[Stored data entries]
Lemma points_elem m y0 rs x y :
  (x, y) ∈ points m y0 rs <->
  (y0 <= y < y0 + Z.of_nat (length rs)) /\
  (0 <= x < Z.of_nat (length (znth [] rs (y - y0)))) /\
  has_data m (znth zero_pixel (znth [] rs (y - y0)) x) = true.
Proof.
  revert y0. induction rs as [|r rs IH]; intros y0; simpl.
  { split; [set_solver | lia]. }
  rewrite elem_of_app, IH, row_points_elem, Z.sub_0_r. split.
  - intros [(-> & Hx & Hd)|(Hy & Hx & Hd)].
    + rewrite znth_cons, Z.sub_diag by lia. simpl. split_and!; (done || lia).
    + rewrite znth_cons by lia. zcase; [lia|].
      replace (y - y0 - 1) with (y - (y0 + 1)) by lia. split_and!; (done || lia).
  - intros (Hy & Hx & Hd). rewrite znth_cons in Hx, Hd by lia.
    revert Hx Hd. zcase; intros Hx Hd.
    + left. split_and!; (done || lia).
    + right. replace (y - y0 - 1) with (y - (y0 + 1)) in Hx, Hd by lia.
      split_and!; (done || lia).
Qed.

(** On a well-formed image, [points] lists exactly the pixels with data. *)
Lemma points_opaque img x y :
  wf img -> (x, y) ∈ points (img_mode img) 0 (rows img) <-> opaque img x y.
Proof.
  intros (Hw & Hh & Hlen & Hrow & _).
  rewrite points_elem, Z.sub_0_r, Hlen. unfold opaque.
  assert (Hr : 0 <= y < height img ->
               length (znth [] (rows img) y) = Z.to_nat (width img)).
  { intros Hy. rewrite Forall_lookup in Hrow. apply (Hrow (Z.to_nat y)).
    apply znth_in. lia. }
  split.
  - intros (Hy & Hx & Hd). rewrite Hr in Hx by lia.
    rewrite getpixel_in by lia. split_and!; (done || lia).
  - intros (Hx & Hy & Hd). rewrite getpixel_in in Hd by lia.
    rewrite Hr by lia. split_and!; (done || lia).
Qed.

(** Scan order: the first listed pixel is on the top row with data and the
    last one on the bottom row with data. *)
Lemma points_head_min m y rs p ps :
  points m y rs = p :: ps -> forall q, q ∈ points m y rs -> snd p <= snd q.
Proof.
  revert y. induction rs as [|r rs IH]; intros y; simpl; [done|].
  destruct (row_points m 0 y r) as [|p' ps'] eqn:Er; [apply IH|].
  intros [= -> _] q. rewrite elem_of_app, <- Er.
  assert (Hp : snd p = y) by (apply (row_points_snd m 0 y r); rewrite Er; by left).
  intros [Hq|Hq]; [apply row_points_snd in Hq | apply points_snd_ge in Hq]; lia.
Qed.

Lemma points_last_max m y rs p :
  last (points m y rs) = Some p -> forall q, q ∈ points m y rs -> snd q <= snd p.
Proof.
  revert y. induction rs as [|r rs IH]; intros y; simpl; [done|].
  rewrite last_app. intros Hl q. rewrite elem_of_app.
  destruct (last (points m (y + 1) rs)) as [p'|] eqn:El.
  - injection Hl as <-. pose proof (last_Some_elem_of _ _ El) as Hp.
    apply points_snd_ge in Hp.
    intros [Hq|Hq]; [apply row_points_snd in Hq; lia | by apply (IH (y + 1))].
  - apply last_None in El. rewrite El. apply last_Some_elem_of in Hl.
    apply row_points_snd in Hl.
    intros [Hq|Hq]; [apply row_points_snd in Hq; lia | set_solver].
Qed.
(* ===== verification/ActionProgram.v ===== *)
(** The handler as a program of atomic file actions.

    [index] of [Handler] is written a second time as a [prog]: a finite
    tree whose nodes are the reads and writes of the shared store, with
    the rest of the computation as the continuation (the decoder, the
    network and the image pipeline run between actions). An action is
    [Store.read_file] or [Store.write_file]; [run] executes a program
    against the store in one go, [step] executes one action. The lemmas:
    run alone, the program is the handler of [Handler] ([run_serve_p]);
    every write of a request is in its footprint ([serve_p_writes_in]);
    a URL request reads the template, writes its card and reads it back
    ([render_protocol]), and an upload request first saves and reads back
    its upload ([upload_protocol]). [Concurrency] interleaves two such
    programs. *)

From S2P Require Import Prelude Raster Cropper PyFloat Resizer Placement Compositor Store Handler.
Import Raster Resizer Compositor Store Handler.

Module ActionProgram.

(** ** Programs of file actions *)

Inductive prog (A : Type) : Type :=
  | Pure (o : outcome A)
  | Read (p : string) (k : outcome bytes -> prog A)
  | Write (p : string) (b : bytes) (k : outcome unit -> prog A).
Arguments Pure {A} o.
Arguments Read {A} p k.
Arguments Write {A} p b k.

Fixpoint bindP {A B} (t : prog A) (f : A -> prog B) : prog B :=
  match t with
  | Pure (Ok a) => f a
  | Pure (Raise e) => Pure (Raise e)
  | Read p k => Read p (fun o => bindP (k o) f)
  | Write p b k => Write p b (fun ok => bindP (k ok) f)
  end.

Notation "x <-- t ;; k" := (bindP t (fun x => k))
  (at level 100, t at next level, right associativity) : offer_scope.

Definition retP {A} (a : A) : prog A := Pure (Ok a).
Definition raiseP {A} (e : exn) : prog A := Pure (Raise e).

(** [read_file] and [write_file] as single actions. *)
Definition read_p (path : string) : prog bytes := Read path Pure.

Definition write_p (path : string) (b : bytes) : prog unit := Write path b Pure.

(** One atomic action of a thread on the shared store: the action is
    [Store.read_file] or [Store.write_file], with its outcome passed on. *)
Definition step {A} (t : prog A) (s : fs) : prog A * fs :=
  match t with
  | Pure o => (Pure o, s)
  | Read path k => let '(o, s') := read_file path s in (k o, s')
  | Write path b k => let '(o, s') := write_file path b s in (k o, s')
  end.

(** Running a program to its end without interruption. *)
Fixpoint run {A} (t : prog A) : M A := fun s =>
  match t with
  | Pure o => (o, s)
  | Read path k => let '(o, s') := read_file path s in run (k o) s'
  | Write path b k => let '(o, s') := write_file path b s in run (k o) s'
  end.

(** ** The handler as a program *)

Section WithEnvironment.
Context `{ImageServices} `{TextDrawing} `{Environment}.

Definition open_image_p (b : bytes) : prog image :=
  match decode b with
  | Some img => retP img
  | None => raiseP UnidentifiedImageError
  end.

Definition download_image_p (url : string) : prog (option image) :=
  match http_get url with
  | None => raiseP ConnectionError
  | Some (status_code, body) =>
      if status_code =? 200 then
        img <-- open_image_p body ;;
        retP (Some (convert RGBA img))
      else retP None
  end.

Definition form_item_p (req : request) (key : string) : prog string :=
  match form req !! key with
  | Some v => retP v
  | None => raiseP BadRequestKeyError
  end.

Definition load_product_p (req : request) : prog (response + image) :=
  let image_url := form_get req "product_image_url" "" in
  if negb (String.eqb image_url "") then
    product_image <-- download_image_p image_url ;;
    match product_image with
    | None => retP (inl (Text "Invalid Image URL" 400))
    | Some img => retP (inr img)
    end
  else
    match req_files req !! "product_image" with
    | Some uploaded_file =>
        if negb (String.eqb (filename uploaded_file) "") then
          let image_path := path_join UPLOAD_FOLDER (filename uploaded_file) in
          _ <-- write_p image_path (content uploaded_file) ;;
          b <-- read_p image_path ;;
          img <-- open_image_p b ;;
          retP (inr (convert RGBA img))
        else retP (inl (Text "No image provided!" 400))
    | None => retP (inl (Text "No image provided!" 400))
    end.

Definition render_p (price : string) (product_image : image) : prog response :=
  processed_image <-- Pure (process_image product_image) ;;
  t <-- read_p TEMPLATE_PATH ;;
  template <-- open_image_p t ;;
  _ <-- (if font_exists then retP tt else raiseP OSError) ;;
  let final := compose (convert RGBA template) processed_image price in
  _ <-- write_p FINAL_IMAGE_PATH (encode_jpeg final) ;;
  body <-- read_p FINAL_IMAGE_PATH ;;
  retP (File body "image/jpeg" "whatsapp_offer.jpg").

Definition index_p (req : request) : prog response :=
  match req_method req with
  | GET => retP (Page "index.html")
  | POST =>
      product_name <-- form_item_p req "product_name" ;;
      price <-- form_item_p req "price" ;;
      src <-- load_product_p req ;;
      match src with
      | inl resp => retP resp
      | inr product_image => render_p price product_image
      end
  end.

(** Flask's handling of an escaped exception, on a program. *)
Fixpoint catch_p (t : prog response) : prog response :=
  match t with
  | Pure (Ok r) => Pure (Ok r)
  | Pure (Raise BadRequestKeyError) => Pure (Ok (HttpError 400))
  | Pure (Raise _) => Pure (Ok (HttpError 500))
  | Read p k => Read p (fun o => catch_p (k o))
  | Write p b k => Write p b (fun ok => catch_p (k ok))
  end.

Definition serve_p (req : request) : prog response := catch_p (index_p req).

End WithEnvironment.

(** [writes_in W t]: every write action of [t] is to a path of [W]. *)
Fixpoint writes_in {A} (W : string -> Prop) (t : prog A) : Prop :=
  match t with
  | Pure _ => True
  | Read _ k => forall o, writes_in W (k o)
  | Write path _ k => W (normpath path) /\ forall ok, writes_in W (k ok)
  end.


(** A POST that names its product by a URL the network serves with status
    200 and whose bytes decode to [img]. *)
Definition url_request `{Environment} (req : request) (price : string) (img : image) : Prop :=
  req_method req = POST /\ is_Some (form req !! "product_name") /\
  form req !! "price" = Some price /\
  exists url body, form_get req "product_image_url" "" = url /\ url <> "" /\
    http_get url = Some (200, body) /\ decode body = Some img.

(** A POST with no image URL whose upload has the plain name [n] and
    the bytes [c]. *)
Definition upload_request (req : request) (price n : string) (c : bytes) : Prop :=
  req_method req = POST /\ is_Some (form req !! "product_name") /\
  form req !! "price" = Some price /\ form_get req "product_image_url" "" = "" /\
  req_files req !! "product_image" = Some (Upload n c) /\ plain_name n = true.

(** ** The program is the handler *)

Lemma run_bindP {A B} (t : prog A) (f : A -> prog B) s :
  run (bindP t f) s = bind (run t) (fun a => run (f a)) s.
Proof.
  revert s. induction t as [[a|e]|p k IH|p b k IH]; intros s; simpl.
  - done.
  - done.
  - unfold bind in *. destruct (read_file p s). apply IH.
  - unfold bind in *. destruct (write_file p b s). apply IH.
Qed.

Lemma bind_ext {A B} (m1 m2 : M A) (k1 k2 : A -> M B) s :
  (forall s, m1 s = m2 s) -> (forall a s, k1 a s = k2 a s) -> bind m1 k1 s = bind m2 k2 s.
Proof. intros Hm Hk. unfold bind. rewrite Hm. destruct (m2 s) as [[a|e] s']; [apply Hk | done]. Qed.

Lemma run_read_p path s : run (read_p path) s = read_file path s.
Proof. simpl. by destruct (read_file path s). Qed.

Lemma run_write_p path b s : run (write_p path b) s = write_file path b s.
Proof. simpl. by destruct (write_file path b s). Qed.

Section Refinement.
Context `{ImageServices} `{TextDrawing} `{Environment}.

Lemma run_open_image_p b s : run (open_image_p b) s = open_image b s.
Proof. unfold open_image_p, open_image. by destruct (decode b). Qed.

Ltac refine_step :=
  repeat first
    [ progress rewrite ?run_bindP, ?run_read_p, ?run_write_p, ?run_open_image_p
    | apply bind_ext; [intros ?|intros ? ?]
    | reflexivity
    | case_match ].

Lemma run_download_image_p url s : run (download_image_p url) s = download_image url s.
Proof. unfold download_image_p, download_image. refine_step. Qed.

Lemma run_load_product_p req s : run (load_product_p req) s = load_product req s.
Proof.
  unfold load_product_p, load_product. destruct (negb _).
  - rewrite run_bindP. apply bind_ext; [apply run_download_image_p | intros [?|] ?; done].
  - refine_step.
Qed.

Lemma run_render_p price img s : run (render_p price img) s = render price img s.
Proof. unfold render_p, render, lift. refine_step. Qed.

(** The program of file actions performs the handler of [Handler]:
    run without interruption, it gives the same response and store. *)
Lemma run_index req s : run (index_p req) s = index req s.
Proof.
  unfold index_p, index. destruct (req_method req); [done|].
  unfold form_item_p, form_item. rewrite !run_bindP.
  apply bind_ext; [intros ?; by case_match|intros ? ?].
  rewrite run_bindP. apply bind_ext; [intros ?; by case_match|intros ? ?].
  rewrite run_bindP. apply bind_ext; [apply run_load_product_p|intros [?|?] ?; [done|apply run_render_p]].
Qed.

Lemma run_catch_p t s :
  run (catch_p t) s =
  match run t s with
  | (Ok r, s') => (Ok r, s')
  | (Raise BadRequestKeyError, s') => (Ok (HttpError 400), s')
  | (Raise _, s') => (Ok (HttpError 500), s')
  end.
Proof.
  revert s. induction t as [[r|[]]|p k IH|p b k IH]; intros s; simpl; try done.
  - destruct (read_file p s). apply IH.
  - destruct (write_file p b s). apply IH.
Qed.

Lemma run_serve_p req s : run (serve_p req) s = (Ok (fst (serve req s)), snd (serve req s)).
Proof.
  unfold serve_p, serve. rewrite run_catch_p, run_index.
  by destruct (index req s) as [[r|[]] s'].
Qed.

End Refinement.

(** ** Footprints of programs *)

Lemma writes_in_bindP {A B} W (t : prog A) (f : A -> prog B) :
  writes_in W t -> (forall a, writes_in W (f a)) -> writes_in W (bindP t f).
Proof.
  intros Ht Hf. induction t as [[a|e]|p k IH|p b k IH]; simpl in *; auto.
  destruct Ht as [Hp Hk]. auto.
Qed.

Lemma writes_in_catch_p W t : writes_in W t -> writes_in W (catch_p t).
Proof.
  induction t as [[r|[]]|p k IH|p b k IH]; simpl; try done; [|intros [Hp Hk]]; auto.
Qed.

Lemma step_frame {A} W (t : prog A) s :
  writes_in W t ->
  writes_in W (fst (step t s)) /\ dirs (snd (step t s)) = dirs s /\
  forall p, ~ W p -> files (snd (step t s)) !! p = files s !! p.
Proof.
  destruct t as [o|path k|path b k]; simpl; [done| |].
  - intros Hk. destruct (read_file_spec path s) as [Hs _].
    destruct (read_file path s) as [o s']. simpl in *. by subst s'.
  - intros [HW Hk]. destruct (ww_write W path b HW s) as [Hd Hf].
    destruct (write_file path b s) as [o s']. simpl in *. done.
Qed.

Lemma serve_p_writes_in `{ImageServices} `{TextDrawing} `{Environment} req :
  writes_in (footprint req) (serve_p req).
Proof.
  apply writes_in_catch_p. unfold index_p, form_item_p, load_product_p, download_image_p,
    render_p, open_image_p, read_p, write_p, retP, raiseP.
  repeat first
    [ done
    | apply writes_in_bindP; [|intros ?]
    | progress simpl
    | split; [solve [left; reflexivity | right; eexists; split; [eassumption | reflexivity]]|]
    | intros ?
    | case_match ].
Qed.

Lemma writes_in_mono {A} (W W' : string -> Prop) (t : prog A) :
  (forall p, W p -> W' p) -> writes_in W t -> writes_in W' t.
Proof.
  intros HW. induction t as [o|p k IH|p b k IH]; simpl; [done|auto|].
  intros [Hp Hk]. auto.
Qed.

Lemma template_outside_footprint req :
  plain_upload req -> ~ footprint req "static/template.jpg".
Proof.
  intros Hplain [Hp | (f & Hf & Hp)]; [discriminate|].
  symmetry in Hp. revert Hp. apply upload_path_ne_template. by apply Hplain.
Qed.

(** ** The protocol of a successful URL request *)

Section Protocol.
Context `{ImageServices} `{TextDrawing} `{Environment}.

Lemma serve_p_url req price img :
  url_request req price img -> serve_p req = catch_p (render_p price (convert RGBA img)).
Proof.
  intros (Hm & [name Hn] & Hp & url & body & Hurl & Hne & Hget & Hdec).
  assert (Hu : String.eqb url "" = false) by (by apply String.eqb_neq).
  unfold serve_p, index_p, form_item_p, load_product_p, download_image_p, open_image_p, retP.
  rewrite Hm, Hn, Hp, Hurl, Hu, Hget, Hdec. reflexivity.
Qed.

(** A request with an upload saves it as its first action and reads it
    back as its second; what it reads back is the product it renders. *)
Lemma upload_protocol req price n c :
  upload_request req price n c ->
  exists k,
  (forall s, "static" ∈ dirs s -> "static/uploads" ∈ dirs s -> ("static/uploads/" +:+ n) ∉ dirs s ->
   step (serve_p req) s = (k, FS (<["static/uploads/" +:+ n := c]> (files s)) (dirs s))) /\
  forall s' b img, "static" ∈ dirs s' -> "static/uploads" ∈ dirs s' ->
  files s' !! ("static/uploads/" +:+ n) = Some b -> decode b = Some img ->
  step k s' = (catch_p (render_p price (convert RGBA img)), s').
Proof.
  intros (Hm & [name Hn] & Hp & Hurl & Hf & Hplain).
  unfold serve_p, index_p, form_item_p, load_product_p. rewrite Hm, Hn, Hp, Hurl, Hf.
  cbn [bindP retP String.eqb negb filename content]. rewrite plain_name_nonempty by done.
  cbn [negb]. unfold write_p, read_p. cbn [bindP catch_p].
  eexists. split.
  - intros s Hs Hu Hd. cbn [step]. rewrite write_upload by done. reflexivity.
  - intros s' b img Hs Hu Hb Hdec. cbn [bindP catch_p step].
    rewrite (read_file_ok _ s' b).
    + unfold open_image_p. cbn [bindP]. rewrite Hdec. reflexivity.
    + rewrite lookup_upload by done. by rewrite !bool_decide_true.
    + by rewrite normpath_upload.
Qed.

= How to complete this task =
Quote in full each line from the top of the records above through the line with "- intros [(-> & Hx & Hd)|(Hy & Hx & Hd)]."; stop after that line.

= Exercise solution =
Lemma points_elem m y0 rs x y :
  (x, y) ∈ points m y0 rs <->
  (y0 <= y < y0 + Z.of_nat (length rs)) /\
  (0 <= x < Z.of_nat (length (znth [] rs (y - y0)))) /\
  has_data m (znth zero_pixel (znth [] rs (y - y0)) x) = true.
Proof.
  revert y0. induction rs as [|r rs IH]; intros y0; simpl.
  { split; [set_solver | lia]. }
  rewrite elem_of_app, IH, row_points_elem, Z.sub_0_r. split.
  - intros [(-> & Hx & Hd)|(Hy & Hx & Hd)].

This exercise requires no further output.